## DESCRIPTION OF THE TASK
Repeat exactly the lines below that lie between the line with "rs_orders_sha256 : json;" and the line with "let* decision := get_text", counting both of those lines as part of the answer.

## SOURCE MATERIAL
(* ===== verification/Snapshot.v ===== *)
(** * Recovery snapshots: the file (yatl/execution/recovery.py, first part)

    A snapshot is a canonical JSON file that anchors a reconciled state of the
    execution database.  The values it holds are Python values, here [json]; its
    file is its bytes, read by [JsonText] (a byte beyond ASCII is refused at once:
    no canonical text holds one). *)
From stdpp Require Import gmap sorting.
From S2P Require Import Prelude PyDecimal PyText Digest JsonText Market BacktestConfig MarketView Fills Costs Ledger HashChain Regime RiskState RiskAdapter Execution Journal OrderState LocalFills Portfolio.

Definition RECOVERY_SNAPSHOT_SCHEMA_VERSION : Z := 1.
Definition MAX_SNAPSHOT_BYTES : Z := 8 * 1024 * 1024.
Definition INTENT_COLUMNS : list string := [
  "authorization_sha256"; "effect_sha256"; "decision_sha256"; "readiness_sha256"; "action"; "approved_quantity"; "policy_id"; "intent_sha256"]%string.
Definition INTENT_RECORD_KEYS : list string := INTENT_COLUMNS ++ ["schema_version"%string].

Definition snapshot_error {A} (msg : string) : result A := Err (Raise RecoverySnapshotError msg).
(** [except Exception: raise RecoverySnapshotError(msg)] *)
Definition any_error {A} (m : result A) (msg : string) : result A := match m with Ok a => Ok a | Err _ => snapshot_error msg end.

Definition _valid_digest (v : json) : bool := match v with JStr s => sha256_pattern s | _ => false end.

(** [==] on decoded values: True equals 1, the order of keys does not matter. *)
Fixpoint py_eq (a b : json) : bool :=
  match a, b with
  | JNull, JNull => true
  | JBool x, JBool y => Bool.eqb x y
  | JBool x, JInt n | JInt n, JBool x => Z.b2z x =? n
  | JInt n, JInt m => n =? m
  | JStr s, JStr t => String.eqb s t
  | JArr l, JArr m => (fix go l m := match l, m with [], [] => true | x :: l, y :: m => py_eq x y && go l m | _, _ => false end) l m
  | JObj l, JObj m =>
      (length l =? length m)%nat
      && forallb (fun kv => match find (fun kw => String.eqb (fst kw) (fst kv)) m with Some kw => py_eq (snd kv) (snd kw) | None => false end) l
  | _, _ => false
  end.

(** [isinstance(record, dict) and set(record) == expected] *)
Definition has_keys (expected : list string) (j : json) : bool :=
  match j with JObj l => forallb (fun kv => str_in (fst kv) expected) l && forallb (fun k => str_in k (map fst l)) expected | _ => false end.

(** ** The snapshot *)

Record recovery_snapshot : Type := RecoverySnapshot {
  rs_policy_sha256 : json;
  rs_spec_sha256 : json;
  rs_reconciliation_sha256 : json;
  rs_journal_sha256 : json;
  rs_orders_sha256 : json;
  rs_portfolio_sha256 : json;
  rs_intent_records : list json;
  rs_order_anchors : list json;
  rs_fill_anchors : list json;
  rs_order_event_count : json;
}.

(** [LocalPaperIntentRecord] of the values of a record: one of another type is refused by the constructor. *)
Definition rebuilt_intent (j : json) : result intent_record :=
  let* h := get_text j "authorization_sha256" in
  let* effect := get_text j "effect_sha256" in
  let* decision := get_text j "decision_sha256" in
  let* readiness := get_text j "readiness_sha256" in
  let* action := get_text j "action" in
  let* quantity := get_text j "approved_quantity" in
  let* policy := get_text j "policy_id" in
  let* intent := get_text j "intent_sha256" in
  new_intent_record (LocalPaperIntentRecord h effect decision readiness action quantity policy intent).

(** One intent of the snapshot: the authorization it anchors. *)
Definition intent_anchor (record : json) : result string :=
  if negb (has_keys INTENT_RECORD_KEYS record) then snapshot_error "Snapshot intent anchor is invalid" else
  let* rebuilt := any_error (rebuilt_intent record) "Snapshot intent anchor failed reconstruction" in
  if negb (py_eq (intent_as_record rebuilt) record) then snapshot_error "Snapshot intent anchor changed" else
  get_text record "authorization_sha256".

Definition get_opt_text (j : json) (key : string) : result (option string) :=
  let* v := json_get j key in match v with JNull => Ok None | JStr s => Ok (Some s) | _ => Err (Raise TypeError key) end.

Definition rebuilt_state (j : json) : result order_state :=
  let* h := get_text j "authorization_sha256" in
  let* intent := get_text j "intent_sha256" in
  let* sequence := get_number j "sequence" in
  let* updated := get_number j "updated_time_ms" in
  let* status := get_text j "status" in
  let* status := order_status_of status in
  let* reason := get_text j "reason" in
  let* reason := order_reason_of reason in
  let* previous := get_opt_text j "previous_state_sha256" in
  let* event := get_text j "event_sha256" in
  new_order_state (LocalPaperOrderState h intent sequence updated status reason previous event).

Definition ORDER_ANCHOR_KEYS : list string := ["authorization_sha256"; "sequence"; "event_sha256"; "state_sha256"; "state"]%string.

(** One order of the snapshot: its authorization and sequence. *)
Definition order_anchor (authorizations : list string) (anchor : json) : result (string * Z) :=
  if negb (has_keys ORDER_ANCHOR_KEYS anchor) then snapshot_error "Snapshot order anchor is invalid" else
  let fields := (let* h := get_text anchor "authorization_sha256" in
                 let* n := get_number anchor "sequence" in
                 let* event := json_get anchor "event_sha256" in
                 let* sha := json_get anchor "state_sha256" in
                 let* state := json_get anchor "state" in
                 raise_if negb (str_in h authorizations) || (n <? 0) || negb (_valid_digest event) || negb (_valid_digest sha)
                          || negb (match state with JObj _ => true | _ => false end) with TypeError "fields" ;;
                 Ok (h, n, event, sha, state)) in
  let* fields := any_error fields "Snapshot order anchor fields are invalid" in
  let '(h, n, event, sha, record) := fields in
  let* state := any_error (rebuilt_state record) "Snapshot order state failed reconstruction" in
  if negb (py_eq (order_state_as_record state) record) || negb (String.eqb (os_authorization_sha256 state) h) || negb (os_sequence state =? n)
     || negb (py_eq (JStr (os_event_sha256 state)) event) || negb (py_eq (JStr (order_state_sha256 state)) sha)
  then snapshot_error "Snapshot order state changed" else
  Ok (h, n).

Definition FILL_ANCHOR_KEYS : list string := ["sequence"; "fill_event_sha256"]%string.
Definition fill_anchor (anchor : json) : result Z :=
  if negb (has_keys FILL_ANCHOR_KEYS anchor) then snapshot_error "Snapshot fill anchor is invalid" else
  any_error (let* n := get_number anchor "sequence" in
             let* event := json_get anchor "fill_event_sha256" in
             raise_if negb (_valid_digest event) with TypeError "fill_event_sha256" ;; Ok n) "Snapshot fill anchor is invalid".

(** [l == sorted(l)] *)
Definition is_sorted (l : list string) : bool := bool_decide (isort String.leb l = l).

Definition snapshot_digests (s : recovery_snapshot) : list json :=
  [rs_policy_sha256 s; rs_spec_sha256 s; rs_reconciliation_sha256 s; rs_journal_sha256 s; rs_orders_sha256 s; rs_portfolio_sha256 s].

Definition snapshot_post_init (s : recovery_snapshot) : result unit :=
  raise_if existsb (fun v => negb (_valid_digest v)) (snapshot_digests s) with RecoverySnapshotError "Snapshot digest is invalid" ;;
  let* count := any_error (json_number (rs_order_event_count s)) "Snapshot fill or event anchors are invalid" in
  raise_if count <? 0 with RecoverySnapshotError "Snapshot event count is invalid" ;;
  let* authorizations := rmap intent_anchor (rs_intent_records s) in
  raise_if negb (is_sorted authorizations) || negb (bool_decide (NoDup authorizations))
    with RecoverySnapshotError "Snapshot intent anchors are not canonical" ;;
  let* orders := rmap (order_anchor authorizations) (rs_order_anchors s) in
  raise_if negb (is_sorted (map fst orders)) || negb (bool_decide (map fst orders = authorizations))
    with RecoverySnapshotError "Snapshot order coverage is invalid" ;;
  let* fills := rmap fill_anchor (rs_fill_anchors s) in
  raise_if negb (bool_decide (fills = seqZ 0 (Z.of_nat (length (rs_fill_anchors s)))))
    with RecoverySnapshotError "Snapshot fill anchors are not contiguous" ;;
  raise_if negb (count =? fold_right Z.add 0 (map (fun x => snd x + 1) orders))
    with RecoverySnapshotError "Snapshot order event count disagrees with anchors" ;;
  Ok tt.
Definition new_snapshot (s : recovery_snapshot) : result recovery_snapshot := do* snapshot_post_init s ;; Ok s.

Definition intent_count (s : recovery_snapshot) : Z := Z.of_nat (length (rs_intent_records s)).
Definition order_count (s : recovery_snapshot) : Z := Z.of_nat (length (rs_order_anchors s)).
Definition fill_count (s : recovery_snapshot) : Z := Z.of_nat (length (rs_fill_anchors s)).

Definition snapshot_material (s : recovery_snapshot) : list (string * json) := [
  ("schema_version", JInt RECOVERY_SNAPSHOT_SCHEMA_VERSION); ("policy_sha256", rs_policy_sha256 s); ("spec_sha256", rs_spec_sha256 s);
  ("reconciliation_sha256", rs_reconciliation_sha256 s); ("journal_sha256", rs_journal_sha256 s); ("orders_sha256", rs_orders_sha256 s);
  ("portfolio_sha256", rs_portfolio_sha256 s); ("intent_records", JArr (rs_intent_records s)); ("order_anchors", JArr (rs_order_anchors s));
  ("fill_anchors", JArr (rs_fill_anchors s)); ("order_event_count", rs_order_event_count s)]%string.
Definition snapshot_sha256 (s : recovery_snapshot) : string := digest (JObj (snapshot_material s)).
Definition snapshot_as_record (s : recovery_snapshot) : json :=
  JObj (snapshot_material s ++ [("snapshot_sha256"%string, JStr (snapshot_sha256 s))]).

(** The text of the file: [_canonical_json(snapshot.as_record()) + newline]. *)
Definition snapshot_text (s : recovery_snapshot) : text := json_dumps (snapshot_as_record s) ++ [chr 10].
Definition snapshot_eqb (a b : recovery_snapshot) : bool := py_eq (JObj (snapshot_material a)) (JObj (snapshot_material b)).

(** ** Files *)

(** What is at a path: nothing, a directory, a file that cannot be read, its bytes. *)
Inductive file : Type := NoFile | Folder | Locked | Bytes (b : text).
(** [Path.exists()] and [Path.is_file()] *)
Definition exists_file (f : file) : bool := match f with NoFile => false | _ => true end.
Definition is_file (f : file) : bool := match f with Locked | Bytes _ => true | _ => false end.
(** [read_bytes()], whose OSError becomes [msg]. *)
Definition read_bytes (f : file) (msg : string) : result text := match f with Bytes b => Ok b | _ => snapshot_error msg end.
Definition byte_count (b : text) : Z := Z.of_nat (length b).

## OUTPUT OF THE EXERCISE
  rs_orders_sha256 : json;
  rs_portfolio_sha256 : json;
  rs_intent_records : list json;
  rs_order_anchors : list json;
  rs_fill_anchors : list json;
  rs_order_event_count : json;
}.

(** [LocalPaperIntentRecord] of the values of a record: one of another type is refused by the constructor. *)
Definition rebuilt_intent (j : json) : result intent_record :=
  let* h := get_text j "authorization_sha256" in
  let* effect := get_text j "effect_sha256" in
  let* decision := get_text j "decision_sha256" in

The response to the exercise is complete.